Data shown

(* ===== verification/X86Float.v ===== *)
(** * The JIT's floating-point instructions (x86_64.hpp)

    Each instruction is either a call to the softfloat library or SSE code.  The
    functions that are called are parameters: [address_of] of the C++ expression. *)
From S2P Require Import Prelude Allocator Types LinearMemory X86 X86Control.
Import X86 X86Control.

Module X86Float.
Section Float.
Context `{sys : Sys} `{jit : Jit}.

(** [CHOOSE_FN(name)]: the adaptor of the function, or [nullptr] *)
Definition choose_fn (name : string) : Z := if use_softfloat then address_of name else 0.

(** ** Calls to the softfloat library *)

(** [emit_softfloat_unop<T, U>]; [T] and [U] are the sizes of the types. *)
Definition emit_softfloat_unop (T U : Z) (softfloatfun : Z) : M t unit :=
  extra ← emit_setup_backtrace;
  emit_bytes [0x57];;
  emit_bytes [0x56];;
  (if U =? 4 then
    emit_bytes [0x8b; 0x7c; 0x24; 0x10 + extra]
  else
    emit_bytes [0x48; 0x8b; 0x7c; 0x24; 0x10 + extra]);;
  emit_align_stack;;
  emit_bytes [0x48; 0xb8];;
  emit_operand_ptr softfloatfun;;
  emit_bytes [0xff; 0xd0];;
  emit_restore_stack;;
  emit_bytes [0x5e];;
  emit_bytes [0x5f];;
  emit_restore_backtrace;;
  (if T =? 4 then emit_bytes [0x89; 0x04; 0x24] else emit_bytes [0x48; 0x89; 0x04; 0x24]).
Definition emit_f32_binop_softfloat (softfloatfun : Z) : M t unit :=
  extra ← emit_setup_backtrace;
  emit_bytes [0x57];;
  emit_bytes [0x56];;
  emit_bytes [0x8b; 0x74; 0x24; 0x10 + extra];;
  emit_bytes [0x8b; 0x7c; 0x24; 0x18 + extra];;
  emit_align_stack;;
  emit_bytes [0x48; 0xb8];;
  emit_operand_ptr softfloatfun;;
  emit_bytes [0xff; 0xd0];;
  emit_restore_stack;;
  emit_bytes [0x5e];;
  emit_bytes [0x5f];;
  emit_restore_backtrace_basic;;
  emit_bytes [0x48; 0x83; 0xc4; 0x08 + extra];;
  emit_bytes [0x89; 0x04; 0x24].
Definition emit_f64_binop_softfloat (softfloatfun : Z) : M t unit :=
  extra ← emit_setup_backtrace;
  emit_bytes [0x57];;
  emit_bytes [0x56];;
  emit_bytes [0x48; 0x8b; 0x74; 0x24; 0x10 + extra];;
  emit_bytes [0x48; 0x8b; 0x7c; 0x24; 0x18 + extra];;
  emit_align_stack;;
  emit_bytes [0x48; 0xb8];;
  emit_operand_ptr softfloatfun;;
  emit_bytes [0xff; 0xd0];;
  emit_restore_stack;;
  emit_bytes [0x5e];;
  emit_bytes [0x5f];;
  emit_restore_backtrace_basic;;
  emit_bytes [0x48; 0x83; 0xc4; 0x08 + extra];;
  emit_bytes [0x48; 0x89; 0x04; 0x24].

(** ** Comparisons *)
Definition emit_f32_relop (opcode : Z) (softfloatfun : Z) (switch_params : bool) (flip_result : bool) : M t unit :=
  (if use_softfloat then
    extra ← emit_setup_backtrace;
    emit_bytes [0x57];;
    emit_bytes [0x56];;
    (if switch_params then
      emit_bytes [0x8b; 0x74; 0x24; 0x18 + extra];;
      emit_bytes [0x8b; 0x7c; 0x24; 0x10 + extra]
    else
      emit_bytes [0x8b; 0x74; 0x24; 0x10 + extra];;
      emit_bytes [0x8b; 0x7c; 0x24; 0x18 + extra]);;
    emit_align_stack;;
    emit_bytes [0x48; 0xb8];;
    emit_operand_ptr softfloatfun;;
    emit_bytes [0xff; 0xd0];;
    emit_restore_stack;;
    emit_bytes [0x5e];;
    emit_bytes [0x5f];;
    emit_restore_backtrace_basic;;
    (if flip_result then emit_bytes [0x34; 0x01] else mret tt);;
    emit_bytes [0x48; 0x83; 0xc4; 0x08 + extra];;
    emit_bytes [0x48; 0x89; 0x04; 0x24]
  else
    (if switch_params then
      emit_bytes [0xf3; 0x0f; 0x10; 0x04; 0x24];;
      emit_bytes [0xf3; 0x0f; 0xc2; 0x44; 0x24; 0x08; opcode]
    else
      emit_bytes [0xf3; 0x0f; 0x10; 0x44; 0x24; 0x08];;
      emit_bytes [0xf3; 0x0f; 0xc2; 0x04; 0x24; opcode]);;
    emit_bytes [0x66; 0x0f; 0x7e; 0xc0];;
    (if negb flip_result then emit_bytes [0x83; 0xe0; 0x01] else emit_bytes [0xff; 0xc0]);;
    emit_bytes [0x48; 0x8d; 0x64; 0x24; 0x10];;
    emit_bytes [0x50]).
Definition emit_f64_relop (opcode : Z) (softfloatfun : Z) (switch_params : bool) (flip_result : bool) : M t unit :=
  (if use_softfloat then
    extra ← emit_setup_backtrace;
    emit_bytes [0x57];;
    emit_bytes [0x56];;
    (if switch_params then
      emit_bytes [0x48; 0x8b; 0x74; 0x24; 0x18 + extra];;
      emit_bytes [0x48; 0x8b; 0x7c; 0x24; 0x10 + extra]
    else
      emit_bytes [0x48; 0x8b; 0x74; 0x24; 0x10 + extra];;
      emit_bytes [0x48; 0x8b; 0x7c; 0x24; 0x18 + extra]);;
    emit_align_stack;;
    emit_bytes [0x48; 0xb8];;
    emit_operand_ptr softfloatfun;;
    emit_bytes [0xff; 0xd0];;
    emit_restore_stack;;
    emit_bytes [0x5e];;
    emit_bytes [0x5f];;
    emit_restore_backtrace_basic;;
    (if flip_result then emit_bytes [0x34; 0x01] else mret tt);;
    emit_bytes [0x48; 0x83; 0xc4; 0x08 + extra];;
    emit_bytes [0x48; 0x89; 0x04; 0x24]
  else
    (if switch_params then
      emit_bytes [0xf2; 0x0f; 0x10; 0x04; 0x24];;
      emit_bytes [0xf2; 0x0f; 0xc2; 0x44; 0x24; 0x08; opcode]
    else
      emit_bytes [0xf2; 0x0f; 0x10; 0x44; 0x24; 0x08];;
      emit_bytes [0xf2; 0x0f; 0xc2; 0x04; 0x24; opcode]);;
    emit_bytes [0x66; 0x0f; 0x7e; 0xc0];;
    (if negb flip_result then emit_bytes [0x83; 0xe0; 0x01] else emit_bytes [0xff; 0xc0]);;
    emit_bytes [0x48; 0x8d; 0x64; 0x24; 0x10];;
    emit_bytes [0x50]).
Definition emit_f32_eq : M t unit :=
  softfloat_instr 25 45 59 (emit_f32_relop 0x00 (choose_fn "_eosio_f32_eq") false false).
Definition emit_f32_ne : M t unit :=
  softfloat_instr 24 47 61 (emit_f32_relop 0x00 (choose_fn "_eosio_f32_eq") false true).
Definition emit_f32_lt : M t unit :=
  softfloat_instr 25 45 59 (emit_f32_relop 0x01 (choose_fn "_eosio_f32_lt") false false).
Definition emit_f32_gt : M t unit :=
  softfloat_instr 25 45 59 (emit_f32_relop 0x01 (choose_fn "_eosio_f32_lt") true false).
Definition emit_f32_le : M t unit :=
  softfloat_instr 25 45 59 (emit_f32_relop 0x02 (choose_fn "_eosio_f32_le") false false).
Definition emit_f32_ge : M t unit :=
  softfloat_instr 25 45 59 (emit_f32_relop 0x02 (choose_fn "_eosio_f32_le") true false).
Definition emit_f64_eq : M t unit :=
  softfloat_instr 25 47 61 (emit_f64_relop 0x00 (choose_fn "_eosio_f64_eq") false false).
Definition emit_f64_ne : M t unit :=
  softfloat_instr 24 49 63 (emit_f64_relop 0x00 (choose_fn "_eosio_f64_eq") false true).
Definition emit_f64_lt : M t unit :=
  softfloat_instr 25 47 61 (emit_f64_relop 0x01 (choose_fn "_eosio_f64_lt") false false).
Definition emit_f64_gt : M t unit :=
  softfloat_instr 25 47 61 (emit_f64_relop 0x01 (choose_fn "_eosio_f64_lt") true false).
Definition emit_f64_le : M t unit :=
  softfloat_instr 25 47 61 (emit_f64_relop 0x02 (choose_fn "_eosio_f64_le") false false).
Definition emit_f64_ge : M t unit :=
  softfloat_instr 25 47 61 (emit_f64_relop 0x02 (choose_fn "_eosio_f64_le") true false).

Assignment
Set down again, word for word, the stretch of records from the line with "Definition emit_f64_relop (opcode" to the line with "Definition emit_f32_le : M", both of those lines included.

Answer space
Definition emit_f64_relop (opcode : Z) (softfloatfun : Z) (switch_params : bool) (flip_result : bool) : M t unit :=
  (if use_softfloat then
    extra ← emit_setup_backtrace;
    emit_bytes [0x57];;
    emit_bytes [0x56];;
    (if switch_params then
      emit_bytes [0x48; 0x8b; 0x74; 0x24; 0x18 + extra];;
      emit_bytes [0x48; 0x8b; 0x7c; 0x24; 0x10 + extra]
    else
      emit_bytes [0x48; 0x8b; 0x74; 0x24; 0x10 + extra];;
      emit_bytes [0x48; 0x8b; 0x7c; 0x24; 0x18 + extra]);;
    emit_align_stack;;
    emit_bytes [0x48; 0xb8];;
    emit_operand_ptr softfloatfun;;
    emit_bytes [0xff; 0xd0];;
    emit_restore_stack;;
    emit_bytes [0x5e];;
    emit_bytes [0x5f];;
    emit_restore_backtrace_basic;;
    (if flip_result then emit_bytes [0x34; 0x01] else mret tt);;
    emit_bytes [0x48; 0x83; 0xc4; 0x08 + extra];;
    emit_bytes [0x48; 0x89; 0x04; 0x24]
  else
    (if switch_params then
      emit_bytes [0xf2; 0x0f; 0x10; 0x04; 0x24];;
      emit_bytes [0xf2; 0x0f; 0xc2; 0x44; 0x24; 0x08; opcode]
    else
      emit_bytes [0xf2; 0x0f; 0x10; 0x44; 0x24; 0x08];;
      emit_bytes [0xf2; 0x0f; 0xc2; 0x04; 0x24; opcode]);;
    emit_bytes [0x66; 0x0f; 0x7e; 0xc0];;
    (if negb flip_result then emit_bytes [0x83; 0xe0; 0x01] else emit_bytes [0xff; 0xc0]);;
    emit_bytes [0x48; 0x8d; 0x64; 0x24; 0x10];;
    emit_bytes [0x50]).
Definition emit_f32_eq : M t unit :=
  softfloat_instr 25 45 59 (emit_f32_relop 0x00 (choose_fn "_eosio_f32_eq") false false).
Definition emit_f32_ne : M t unit :=
  softfloat_instr 24 47 61 (emit_f32_relop 0x00 (choose_fn "_eosio_f32_eq") false true).
Definition emit_f32_lt : M t unit :=
  softfloat_instr 25 45 59 (emit_f32_relop 0x01 (choose_fn "_eosio_f32_lt") false false).
Definition emit_f32_gt : M t unit :=
  softfloat_instr 25 45 59 (emit_f32_relop 0x01 (choose_fn "_eosio_f32_lt") true false).
Definition emit_f32_le : M t unit :=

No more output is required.